Task requirements: Write out the stretch of lines below that begins at the line with "Definition demo_run : M" and ends at the line with "initial (fun n", including both, exactly as given and nothing more.

The records:
(** [Create] on every pointer of [ls] in turn, with the identifiers
    returned. *)
Fixpoint create_all (ls : list loc) : M (list string) :=
  match ls with
  | [] => ret []
  | l :: r =>
      do id <- Create l;
      do ids <- create_all r;
      ret (id :: ids)
  end.

(** What a client of the service may do: build a new proposal struct,
    or call one of the methods that write. *)
Inductive call : Type :=
| CallNew (v : Proposal.t)
| CallCreate (l : loc)
| CallAccept (id : string) (params : gmap string string)
| CallIgnore (id : string) (params : gmap string string)
| CallResubmit (id : string) (params : gmap string string)
| CallDelete (id : string).

Definition state_of {A} (o : outcome A) : option World :=
  match o with
  | Ret _ w => Some w
  | Panic => None
  end.

Definition run_call (c : call) (w : World) : option World :=
  match c with
  | CallNew v => state_of (alloc v w)
  | CallCreate l => state_of (Create l w)
  | CallAccept id params => state_of (Accept id params w)
  | CallIgnore id params => state_of (Ignore id params w)
  | CallResubmit id params => state_of (Resubmit id params w)
  | CallDelete id => state_of (Delete id w)
  end.

Fixpoint run_calls (cs : list call) (w : World) : option World :=
  match cs with
  | [] => Some w
  | c :: r =>
      match run_call c w with
      | Some w' => run_calls r w'
      | None => None
      end
  end.

(** The status of the proposal stored under [id]. *)
Definition status_at (w : World) (id : string) : option ProposalStatus :=
  match proposals (svc w) !! id with
  | Some l => Proposal.Status <$> heap w !! l
  | None => None
  end.

(** The identifiers carried by the stored proposals, in the order of
    [GetAll]. *)
Definition stored_ids (w : World) : list (option string) :=
  (fun l => Proposal.ID <$> heap w !! l) <$> (map_to_list (proposals (svc w))).*2.

(** Every entry of the map points to a struct that carries the key as
    its [ID], and no key is empty. *)
Definition keyed_by_id (w : World) : Prop :=
  ∀ k l, proposals (svc w) !! k = Some l →
         k ≠ "" ∧ ∃ p, heap w !! l = Some p ∧ Proposal.ID p = k.

(** A world in which nothing has been created yet. *)
Definition initial (clock : nat → Time.t) (entropy : nat → N) : World :=
  MkWorld ∅ NewProposalService clock 0 entropy 0.

(** The struct behind the pointer after a successful [Accept] or
    [Ignore] at clock value [now], and the state then. *)
Definition decided (status : ProposalStatus) (now : Time.t)
    (p : Proposal.t) : Proposal.t :=
  Proposal.with_UpdatedAt now (Proposal.with_Status status p).

Definition after_decision (status : ProposalStatus) (l : loc)
    (p : Proposal.t) (w : World) : World :=
  with_clock_reads (S (clock_reads w))
    (with_heap (<[l := decided status (clock w (clock_reads w)) p]> (heap w)) w).

(** The struct behind the pointer after [Create], and the state then:
    the closed form of the straight-line code of [Create] (see
    [Create_run]). *)
Definition with_fresh_id (w : World) (p : Proposal.t) : Proposal.t :=
  if String.eqb (Proposal.ID p) ""
  then Proposal.with_ID
         (UUID.String_ (UUID.NewRandom (entropy w (entropy_reads w)))) p
  else p.

Definition with_creation_time (w : World) (p : Proposal.t) : Proposal.t :=
  if Time.IsZero (Proposal.CreatedAt p)
  then Proposal.with_CreatedAt (clock w (clock_reads w)) p
  else p.

Definition clock_reads_of_create (p : Proposal.t) : nat :=
  if Time.IsZero (Proposal.CreatedAt p) then 2%nat else 1%nat.

Definition created (w : World) (p : Proposal.t) : Proposal.t :=
  Proposal.with_UpdatedAt
    (clock w (clock_reads w + clock_reads_of_create p - 1)%nat)
    (with_creation_time w (with_fresh_id w p)).

Definition after_create (l : loc) (p : Proposal.t) (w : World) : World :=
  MkWorld (<[l := created w p]> (heap w))
    (Service (<[Proposal.ID (created w p) := l]> (proposals (svc w)))
       (try_send (channel (svc w)) l).1)
    (clock w) (clock_reads w + clock_reads_of_create p)%nat
    (entropy w)
    (if String.eqb (Proposal.ID p) "" then S (entropy_reads w) else entropy_reads w).

(** The struct behind the pointer after [Resubmit], and the state
    then. *)
Definition resubmitted (params : gmap string string) (now : Time.t)
    (p : Proposal.t) : Proposal.t :=
  Proposal.with_UpdatedAt now
    (Proposal.with_Status ProposalStatusModified
       (Proposal.with_Parameters
          (merge_params (map_to_list params) (Proposal.Parameters p)) p)).

Definition after_resubmit (params : gmap string string) (l : loc)
    (p : Proposal.t) (w : World) : World :=
  with_clock_reads (S (clock_reads w))
    (with_heap (<[l := resubmitted params (clock w (clock_reads w)) p]> (heap w)) w).

(** A parameter after the merge of [params]: its value is replaced when
    [params] names it. *)
Definition merged (params : gmap string string) (k : string)
    (param : Param.t) : Param.t :=
  match params !! k with
  | Some v => Param.with_Value v param
  | None => param
  end.

(** The channel after one non-blocking send per pointer of [ls], with
    no receive in between. *)
Definition send_all (c : chan) (ls : list loc) : chan :=
  foldl (fun c l => (try_send c l).1) c ls.

(** The identifiers that the structs behind [ls] carry in [w]. *)
Definition incoming_ids (w : World) (ls : list loc) : list string :=
  (fun l => default "" (Proposal.ID <$> heap w !! l)) <$> ls.

(** The struct behind [l] exists and carries an identifier. *)
Definition has_id (w : World) (l : loc) : Prop :=
  ∃ p, heap w !! l = Some p ∧ Proposal.ID p ≠ "".

(** The map after the assignments [proposals[id] = l], in order. *)
Definition store_all (m : gmap string loc) (entries : list (string * loc))
  : gmap string loc :=
  foldl (fun m e => <[e.1 := e.2]> m) m entries.

(** What one call does to the heap and to the map. *)
Inductive effect (w w' : World) : Prop :=
| eff_new (l : loc) (v : Proposal.t) :
    heap w !! l = None → heap w' = <[l := v]> (heap w) → svc w' = svc w →
    effect w w'
| eff_create (l : loc) (p : Proposal.t) :
    heap w !! l = Some p → w' = after_create l p w → effect w w'
| eff_write (id : string) (l : loc) (p p' : Proposal.t) :
    proposals (svc w) !! id = Some l → heap w !! l = Some p →
    heap w' = <[l := p']> (heap w) → Proposal.ID p' = Proposal.ID p →
    svc w' = svc w → effect w w'
| eff_forget :
    heap w' = heap w →
    (∀ k l, proposals (svc w') !! k = Some l → proposals (svc w) !! k = Some l) →
    effect w w'.

(** The zero value of the struct, at address 0 of an otherwise empty
    heap. *)
Definition zero_proposal : Proposal.t :=
  Proposal.Build "" "" "" "" ∅ [] ∅ "" Time.zero Time.zero.

(** A small run used to exercise the statements: a clock that starts at
    1000 ns, a counter as the source of random bits, one pending proposal
    with the identifier "p1" and one built by [NewProposal], both
    created. *)
Definition demo_proposal : Proposal.t :=
  Proposal.Build "p1" "risk" "SQL injection" "suspicious request" ∅ []
    (<["note" := Param.Build "note" "Note" "string" "" []]> ∅)
    ProposalStatusPending 0 0.

Definition demo_run : M (string * string) :=
  do l1 <- alloc demo_proposal;
  do id1 <- Create l1;
  do l2 <- NewProposal "weak" "Weak password" "login endpoint" ∅;
  do id2 <- Create l2;
  ret (id1, id2).

Definition demo_start : World :=
  initial (fun n => 1000 + Z.of_nat n) (fun n => N.of_nat n).

Definition zero_world : World :=
  with_heap (<[0%nat := zero_proposal]> ∅) demo_start.

(** Eleven zero-valued structs at the addresses 0..10. *)
Definition eleven : list loc := seq 0 11.

Definition eleven_world : World :=
  with_heap (list_to_map ((fun l => (l, zero_proposal)) <$> eleven)) demo_start.

(** Two structs that carry the same identifier are created one after
    the other, then the identifier is accepted. *)
Definition duplicate_calls : list call :=
  [ CallNew demo_proposal; CallCreate 0%nat;
    CallNew demo_proposal; CallCreate 1%nat;
    CallAccept "p1" ∅ ].

Definition demo_world : World :=
  match demo_run demo_start with
  | Ret _ w => w
  | Panic => demo_start
  end.

End Calls.

(* ===================================================================== *)
(** * The life of a proposal struct, and the consumer of notifications *)
(* ===================================================================== *)

Module Lifetime.

Import Store Calls.

(** A parameter after a merge: everything but the value is kept. *)
Definition same_param (a b : Param.t) : Prop :=
  Param.Key b = Param.Key a ∧ Param.Label b = Param.Label a
  ∧ Param.Type_ b = Param.Type_ a ∧ Param.Options b = Param.Options a.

Response to the task:
Definition demo_run : M (string * string) :=
  do l1 <- alloc demo_proposal;
  do id1 <- Create l1;
  do l2 <- NewProposal "weak" "Weak password" "login endpoint" ∅;
  do id2 <- Create l2;
  ret (id1, id2).

Definition demo_start : World :=
  initial (fun n => 1000 + Z.of_nat n) (fun n => N.of_nat n).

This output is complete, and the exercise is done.